En 1767 los pueblos de naturales tenían que darle de comer al cura cuando llevaba a cabo la visita, pero éste no podía cobrar limosnas de Cuaresma, de Pascua, de los jueves ni solicitar gallinas ni utensilios para la cocina. Según la normativa, únicamente estaba permitido extraer recursos de las cajas comunales para las festividades del santo patrono, la de Semana Santa y la del Jueves de Corpus.36 De forma excepcional, los servicios parroquiales se realizaban sin retribución alguna, por ejemplo, cuando las comunidades ejecutaban alguna obra en beneficio de la Iglesia, como ocurrió en 1754 en el pueblo de indios de Saín Alto.37
Hubo clérigos que llevaron al extremo sus actitudes. A finales del siglo XVIII el real de San Dimas se encontraba en bonanza y atraía a numerosas personas. Al crecer el vecindario, los habitantes pidieron al obispo de Durango que les enviara un sacerdote que les administrara los auxilios espirituales y les concediera licencia para la construcción de una capilla. Ofrecieron darle una congrua sustentación de 10 pesos cada domingo, además del pago de derechos parroquiales. El obispo convino en enviar al ministro Ildefonso Pérez de Contreras, a quien debían pagarle una cantidad fija para su sustento, independientemente de las variaciones de la producción minera. Sin embargo, en febrero de 1794, de manera repentina el cura se fue, precisando que era una orden del prelado. Esa determinación incomodó a los feligreses, puesto que quedaron privados de servicios religiosos, además de que no podían sepultar a sus difuntos en el interior de la iglesia y tenían que hacerlo afuera del recinto o hasta Guarisamey, con la consiguiente molestia que esto significaba. En su queja hacia el obispo declararon lo siguiente:
Si este real de minas no produjere unas obvenciones capaces de mantener con decencia a un ministro, claro está, ilustrísimo señor, que ninguna razón tendría nuestra queja, pero produciendo como produce de 1 800 a 2 000 pesos parece que de justicia se nos debía de poner un ministro con todas las facultades necesarias, pagado por el señor cura propietario y no pensionarnos a que le demos 10 pesos semanarios para su subsistencia. Si esta fábrica material estuviese indecente y falta de lo más necesario igualmente debíamos sufrir nuestro dolor, pero no es el caso... nos esforzaríamos a ponerla completamente de todo, si no viéramos que somos tratados con indiferencia y la mayor rigidez, ni aquello que recoge esta fábrica se invierte en ella, antes sí lo conducen a Guarisamey... 38
Para mayo de 1796 el asunto seguía sin resolverse.
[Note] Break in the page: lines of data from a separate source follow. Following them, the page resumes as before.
(** * databasus-mcp: the API client and the two configuration redactors

    A shallow embedding of
      - the class [DatabasusClient] of [client.ts]: its constructor,
        [getHeaders], [request] and [extractErrorMessage];
      - [maskSensitiveConfig] of [tools/storages.ts], the storage redactor;
      - [maskSensitiveConfig] of [tools/notifiers.ts], the notifier redactor;
    followed by the properties the specification states about them.

    Strings are sequences of characters ([string] of the standard library);
    [toLowerCase] is modelled on the ASCII letters, every other character is
    left as it is. [JSON.parse], [JSON.stringify] and [fetch] belong to the
    platform and are parameters of the client. *)

From Stdlib Require Import String Ascii List Bool Arith PeanoNat Lia ZArith.
From Stdlib Require Import DecimalString DecimalNat FinFun.
Import ListNotations.

Local Open Scope list_scope.
Local Open Scope string_scope.

(** ** Runtime values

    The values a configuration map can hold are the ones [JSON.parse]
    produces. A number is carried around and never computed with. An object
    is the list of its own enumerable properties in the order in which
    [Object.entries] reports them. *)

Unset Elimination Schemes.
Inductive value : Type :=
| VNull
| VBool (b : bool)
| VNum (n : Z)
| VStr (s : string)
| VArr (items : list value)
| VObj (props : list (string * value)).
Set Elimination Schemes.

(** ** Induction over values, with the items of arrays and the property
       values of objects as premises *)

Section ValueInduction.

Variable P : value -> Prop.
Hypothesis HNull : P VNull.
Hypothesis HBool : forall b, P (VBool b).
Hypothesis HNum : forall n, P (VNum n).
Hypothesis HStr : forall s, P (VStr s).
Hypothesis HArr : forall items, Forall P items -> P (VArr items).
Hypothesis HObj :
  forall props, Forall (fun kv => P (snd kv)) props -> P (VObj props).

Fixpoint value_ind (v : value) : P v :=
  match v with
  | VNull => HNull
  | VBool b => HBool b
  | VNum n => HNum n
  | VStr s => HStr s
  | VArr items =>
      HArr items
        (list_ind (Forall P) (Forall_nil P)
           (fun x rest IH => Forall_cons x (value_ind x) IH) items)
  | VObj props =>
      HObj props
        (list_ind (Forall (fun kv => P (snd kv))) (Forall_nil _)
           (fun kv rest IH =>
              Forall_cons (P := fun kv => P (snd kv)) kv
                (value_ind (snd kv)) IH) props)
  end.

End ValueInduction.

(** [Record<string, T>] *)
Definition record (T : Type) : Type := list (string * T).

Definition obj : Type := record value.

(** [typeof v === 'string'] *)
Definition isString (v : value) : bool :=
  match v with VStr _ => true | _ => false end.

(** [typeof v === 'object' && v !== null]: arrays are objects too. *)
Definition isObjectLike (v : value) : bool :=
  match v with VArr _ | VObj _ => true | _ => false end.

(** ** Strings *)

Module Str.

Definition lowerChar (c : ascii) : ascii :=
  let n := nat_of_ascii c in
  if ((65 <=? n) && (n <=? 90))%nat then ascii_of_nat (n + 32) else c.
Lemma introspectFields_from_named (good : string -> bool) (rpath : list string) :
  forall (w w' : world) (c : completion (list string)),
  namedWorld good w ->
  introspectFields_from rpath w = (c, w') ->
  namedWorld good w' /\
  forall fields, c = Return fields -> namedFields good fields.
Proof.
  induction rpath as [|last rprev IH]; intros w w' c Hw Hrun;
    cbn [introspectFields_from] in Hrun; unfold bind at 1, cacheLookup in Hrun.
  - assert (Hroot : forall r w1,
              (ret "Query" : M string) w = (r, w1) -> namedWorld good w1)
      by (intros r w1 H; injection H as <- <-; exact Hw).
    destruct (introspectionFieldsCache w !! _) as [[[fs|] t]|] eqn:Ecache.
    + unfold ret in Hrun. injection Hrun as <- <-.
      split; [exact Hw |]. intros fields H. injection H as <-.
      destruct Hw as [Hcache _]. exact (Hcache _ _ _ Ecache eq_refl).
    + exact (introspectFields_ask_named good _ _ _ _ _ _ Hroot Hrun).
    + exact (introspectFields_ask_named good _ _ _ _ _ _ Hroot Hrun).
  - assert (Hfind : forall r w1,
      (introspectFields_from rprev ;;;
       entry <- cacheLookup (pathKey (rev (last :: rprev))) ;;
       match entry with
       | None => throw (Error ("Failed to inspect " +:+
                               pathKey (rev (last :: rprev))))
       | Some e => ret (entry_type e)
       end) w = (r, w1) -> namedWorld good w1).
    { intros r w1 H. unfold bind at 1 in H.
      destruct (introspectFields_from rprev w) as [[fs|e] w0] eqn:Erec;
        destruct (IH _ _ _ Hw Erec) as [IHw _].
      - unfold bind, cacheLookup in H.
        destruct (introspectionFieldsCache w0 !! _); injection H as <- <-; exact IHw.
      - injection H as <- <-. exact IHw. }
    destruct (introspectionFieldsCache w !! _) as [[[fs|] t]|] eqn:Ecache.
    + unfold ret in Hrun. injection Hrun as <- <-.
      split; [exact Hw |]. intros fields H. injection H as <-.
      destruct Hw as [Hcache _]. exact (Hcache _ _ _ Ecache eq_refl).
    + exact (introspectFields_ask_named good _ _ _ _ _ _ Hfind Hrun).
    + exact (introspectFields_ask_named good _ _ _ _ _ _ Hfind Hrun).
Qed.

Lemma sortNames_named (good : string -> bool) (fields : list string) :
  namedFields good fields -> namedFields good (sortNames fields).
Proof.
  unfold namedFields, sortNames. intros H. now rewrite merge_sort_Permutation.
Qed.

Lemma sortCached_named (good : string -> bool) (key : string) (fields : list string) (w : world) :
  namedWorld good w -> namedFields good fields ->
  namedWorld good (snd (sortCached key fields w)).
Proof.
  intros [Hcache Hnet] Hfields. split; [| exact Hnet].
  intros k e fs Hk Hfs. cbn [sortCached snd introspectionFieldsCache] in Hk.
  destruct (decide (key = k)) as [<- | Hne].
  - rewrite lookup_alter_eq in Hk.
    destruct (introspectionFieldsCache w !! key) as [e0|]; [| discriminate Hk].
    cbn in Hk. injection Hk as <-. cbn [entry_fields] in Hfs.
    injection Hfs as <-. now apply sortNames_named.
  - rewrite lookup_alter_ne in Hk by exact Hne. exact (Hcache k e fs Hk Hfs).
Qed.
(** The body of the loop of [log_evaluations_df] for one row of
    [eval_data].  [render_id] is how the cell of the id column is held as
    the [inputs_id] of the evaluation. *)
Definition row_to_evaluation (render_id : Scalar → string)
    (input_cols output_cols : list string) (target_cols : option (list string))
    (inputs_id_col : option string) (has_target_data : bool) (row : Fields)
    : FrameException + Evaluation :=
  match series_getitem input_cols row with
  | inl e => inl e
  | inr inputs0 =>
      match series_getitem output_cols row with
      | inl e => inl e
      | inr outputs0 =>
          match (if has_target_data
                 then match series_getitem (default [] target_cols) row with
                      | inl e => inl e
                      | inr t => inr (Some t)
                      end
                 else inr None) with
          | inl e => inl e
          | inr targets0 =>
              match (if truthy_string inputs_id_col
                     then match series_get (default "" inputs_id_col) row with
                          | inl e => inl e
                          | inr v => inr (Some (render_id v))
                          end
                     else inr None) with
              | inl e => inl e
              | inr inputs_id0 =>
                  inr {| inputs := inputs0; outputs := outputs0;
                         inputs_id := inputs_id0; request_id := None;
                         targets := targets0; assessments := [];
                         metrics := [] |}
              end
          end
      end
  end.

Fixpoint rows_to_evaluations (f : Fields → FrameException + Evaluation)
    (rows : list Fields) : FrameException + list Evaluation :=
  match rows with
  | [] => inr []
  | row :: rest =>
      match f row with
      | inl e => inl e
      | inr ev =>
          match rows_to_evaluations f rest with
          | inl e => inl e
          | inr evs => inr (ev :: evs)
          end
      end
  end.

Definition set_field (c : string) (v : Scalar) (row : Fields) : Fields :=
  if bool_decide (c ∈ map fst row)
  then map (λ kv, if bool_decide (kv.1 = c) then (c, v) else kv) row
  else row ++ [(c, v)].

(** [df[c] = values]: the column is replaced where it stands or added as
    the last one; pandas refuses a list of another length than the frame. *)
Definition frame_setitem (c : string) (vals : list Scalar) (f : Frame)
    : FrameException + Frame :=
  if bool_decide (length vals = length (frame_rows f))
  then inr {| frame_columns :=
                if bool_decide (c ∈ frame_columns f) then frame_columns f
                else frame_columns f ++ [c];
              frame_rows :=
                zip_with (λ row v, set_field c v row) (frame_rows f) vals |}
  else inl (Raised (ValueError
              ("Length of values (" +:+ pretty (length vals) +:+
               ") does not match length of index (" +:+
               pretty (length (frame_rows f)) +:+ ")"))).

Definition log_evaluations_df
    (tm : string → AssessmentSource → list AssessmentEntity → list Metric)
    (render_id : Scalar → string)
    (run_id : string) (evaluations_df : Frame)
    (input_cols output_cols : list string)
    (inputs_id_col : option string) (target_cols : option (list string))
    : World → (FrameException + Frame) * World := λ w,
  match frame_getitem (input_cols ++ output_cols) evaluations_df with
  | inl e => (inl e, w)
  | inr eval_data =>
      match (if truthy_list target_cols
             then match frame_getitem (default [] target_cols) evaluations_df with
                  | inl e => inl e
                  | inr t => inr (Some t)
                  end
             else inr None) with
      | inl e => (inl e, w)
      | inr target_data =>
          match rows_to_evaluations
                  (row_to_evaluation render_id input_cols output_cols
                     target_cols inputs_id_col
                     (bool_decide (is_Some target_data)))
                  (frame_rows eval_data) with
          | inl e => (inl e, w)
          | inr evaluations =>
              match log_evaluations tm evaluations (Some run_id) w with
              | (inl e, w') => (inl (Raised e), w')
              | (inr evaluation_entities, w') =>
                  (frame_setitem "evaluation_id"
                     (map (λ e, JString (entity_evaluation_id e))
                        evaluation_entities)
                     evaluations_df, w')
              end
          end
      end
  end.


(** A frame of two questions with their answers and expected answers. *)
Definition sample_frame : Frame :=
  {| frame_columns := ["question"; "answer"; "expected"];
     frame_rows :=
       [[("question", JString "What is MLflow?"); ("answer", JString "A platform.");
         ("expected", JString "An MLOps platform.")];
        [("question", JString "What is a run?"); ("answer", JString "An execution.");
         ("expected", JString "One execution of code.")]] |}.

(** How the instances hold the cell of an id column. *)
Definition render_scalar (v : Scalar) : string :=
  match v with
  | JString s => s
  | JNumber x => pretty x
  | JBool true => "True"
  | JBool false => "False"
  | JNull => "None"
  end.

(** ** Sample data *)

Definition alice : AssessmentSource := {| source_type := HUMAN; source_id := "alice" |}.
Definition judge : AssessmentSource := {| source_type := AI_JUDGE; source_id := "judge-1" |}.

Definition relevance_true : Assessment :=
  {| assessment_name := "relevance"; assessment_source := alice;
     assessment_value := BooleanValue true; assessment_rationale := None |}.

Definition relevance_false : Assessment :=
  {| assessment_name := "relevance"; assessment_source := judge;
     assessment_value := BooleanValue false;
     assessment_rationale := Some "off topic" |}.

Definition relevance_score : Assessment :=
  {| assessment_name := "relevance"; assessment_source := judge;
     assessment_value := NumericValue 4; assessment_rationale := None |}.

(** A second judgement of [alice], of the value type of [relevance_true]. *)
Definition relevance_revised : Assessment :=
  {| assessment_name := "relevance"; assessment_source := alice;
     assessment_value := BooleanValue false;
     assessment_rationale := Some "revised" |}.

(** The score of [alice] under the key of [relevance_true]. *)
Definition relevance_rescored : Assessment :=
  {| assessment_name := "relevance"; assessment_source := alice;
     assessment_value := NumericValue 1; assessment_rationale := None |}.

Definition sample_evaluation : Evaluation :=
  {| inputs := [("question", JString "What is MLflow?")];
     outputs := [("answer", JString "A platform.")];
     inputs_id := None; request_id := None; targets := None;
     assessments := [relevance_true]; metrics := [] |}.

(** One evaluation whose two assessments of the name ["relevance"] have
    the value types boolean and numeric. *)
Definition mixed_evaluation : Evaluation :=
  {| inputs := [("question", JString "What is MLflow?")];
     outputs := [];
     inputs_id := None; request_id := None; targets := None;
     assessments := [relevance_true; relevance_score]; metrics := [] |}.

(** A world whose runs hold nothing yet. *)
Definition empty_world : World :=
  {| runs := ∅; active_run := "run0";
     entropy := λ n, "evaluation-" +:+ pretty n;
     uuid_count := 0; clock := 1700000000000;
     artifact_store_writable := true; trace := [] |}.

(** The world after [sample_evaluation] was logged to the active run; its
    evaluation has the id ["evaluation-0"]. *)
Definition logged_world : World :=
  (log_evaluations count_to_metrics [sample_evaluation] None empty_world).2.

(** The same world with an artifact store that refuses writes. *)
Definition offline_world : World :=
  {| runs := runs logged_world; active_run := active_run logged_world;
     entropy := entropy logged_world; uuid_count := uuid_count logged_world;
     clock := clock logged_world; artifact_store_writable := false;
     trace := trace logged_world |}.

(** A world whose evaluations table holds the row of ["evaluation-0"] twice. *)
Definition duplicated_world : World :=
  (log_evaluations_table "run0"
     (default [] (evaluations_json (get_run logged_world "run0")))
     logged_world).2.

(** * Properties of the merge engine *)

Section MergeEngine.

Implicit Types (df : DataFrame) (a r : AssessmentEntity) (eid : string).

Lemma loc_assign_index_where {A} (p : A → bool) (row : A) (l pre : list A) :
  loc_assign (pre ++ l) (index_where p (length pre) l) row =
  pre ++ map (λ x, if p x then row else x) l.
Proof.
  revert pre. induction l as [|x l IH]; intros pre; [done|].
  cbn [index_where map]. unfold loc_assign. rewrite foldr_app.
  change (foldr (λ i d, <[i:=row]> d) (pre ++ x :: l)
            (index_where p (S (length pre)) l))
    with (loc_assign (pre ++ x :: l) (index_where p (S (length pre)) l) row).
  replace (S (length pre)) with (length (pre ++ [x]))
    by (rewrite length_app; simpl; lia).
  replace (pre ++ x :: l) with ((pre ++ [x]) ++ l) by (by rewrite <- app_assoc).
  rewrite IH, <- app_assoc. simpl.
  destruct (p x); simpl; [|done].
  rewrite insert_app_r_alt by lia.
  by replace (length pre - length pre) with 0 by lia.
Qed.

Lemma loc_assign_mask {A} (p : A → bool) (row : A) (l : list A) :
  loc_assign l (index_where p 0 l) row = map (λ x, if p x then row else x) l.
Proof. apply (loc_assign_index_where p row l []). Qed.

Lemma index_where_nil {A} (p : A → bool) (k : nat) (l : list A) :
  index_where p k l = [] ↔ existsb p l = false.
Proof.
  revert k. induction l as [|x l IH]; intros k; simpl; [done|].
  destruct (p x); simpl; [split; discriminate|]. apply IH.
Qed.

Lemma matches_name_spec eid n r :
  matches_name eid n r = true ↔ evaluation_id r = eid ∧ name r = n.
Proof.
  unfold matches_name. rewrite andb_true_iff, !bool_decide_eq_true. done.
Qed.

Lemma matches_key_spec eid a r :
  matches_key eid (name a) (source a) r = true ↔ same_key eid a r.
Proof.
  unfold matches_key, same_key.
  rewrite andb_true_iff, matches_name_spec, bool_decide_eq_true. tauto.
Qed.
Pérez de Contreras dijo que no importaba si los entierros se hacían en San Dimas o en otros lugares, de cualquier manera la parroquia de Guarisamey tenía derecho a recibir el importe de la cuarta parroquial por las sepulturas.39 El obispado de Durango, aun cuando el ritual funerario no se celebraba en el mismo territorio, tenía derecho a percibir ésta y una parte de los derechos; en cambio, en otras mitras ocurría que cuando el difunto pertenecía a una iglesia distinta a la de su residencia, los derechos de cruz se dividían en partes iguales (mitad para la parroquia de origen y mitad para la que realizaba el entierro).40 El aferrarse a la regla fija no debe haber llevado a buen término las relaciones, pues más tarde los vecinos pidieron la remoción del clérigo.41
Llegado el siglo XIX aunque los conflictos entre el clero y los feligreses no disminuyeron, tuvieron un giro importante en virtud de la intervención cada vez más decidida de las autoridades civiles. El ayuntamiento de Nombre de Dios presentó una queja al obispo a causa del mal comportamiento del cura del lugar, José Rafael Contreras, quien en noviembre de 1833 se había negado a sepultar el cadáver de Luisa Ugalde porque sus herederos no le pagaban los derechos de entierro. Contreras era conocido por su mal carácter y por aprovechar el púlpito para expresar diatribas contra las autoridades y los feligreses; injuriaba y ofendía a todo mundo. En la carta las autoridades municipales declararon que "quien cede a amonestaciones es fácil contenerlo, pero el que las desatiende y sigue en la perversidad que ha frecuentado, al fin compromete y tal vez no sale del fin que busca... Así prepara su ruina el presbítero Contreras porque a cada paso insulta, provoca a la autoridad y vulnera la tranquilidad pública y, por tanto, se hace acreedor de castigo severo".42 El ayuntamiento solicitaba el cambio inmediato del cura de la villa.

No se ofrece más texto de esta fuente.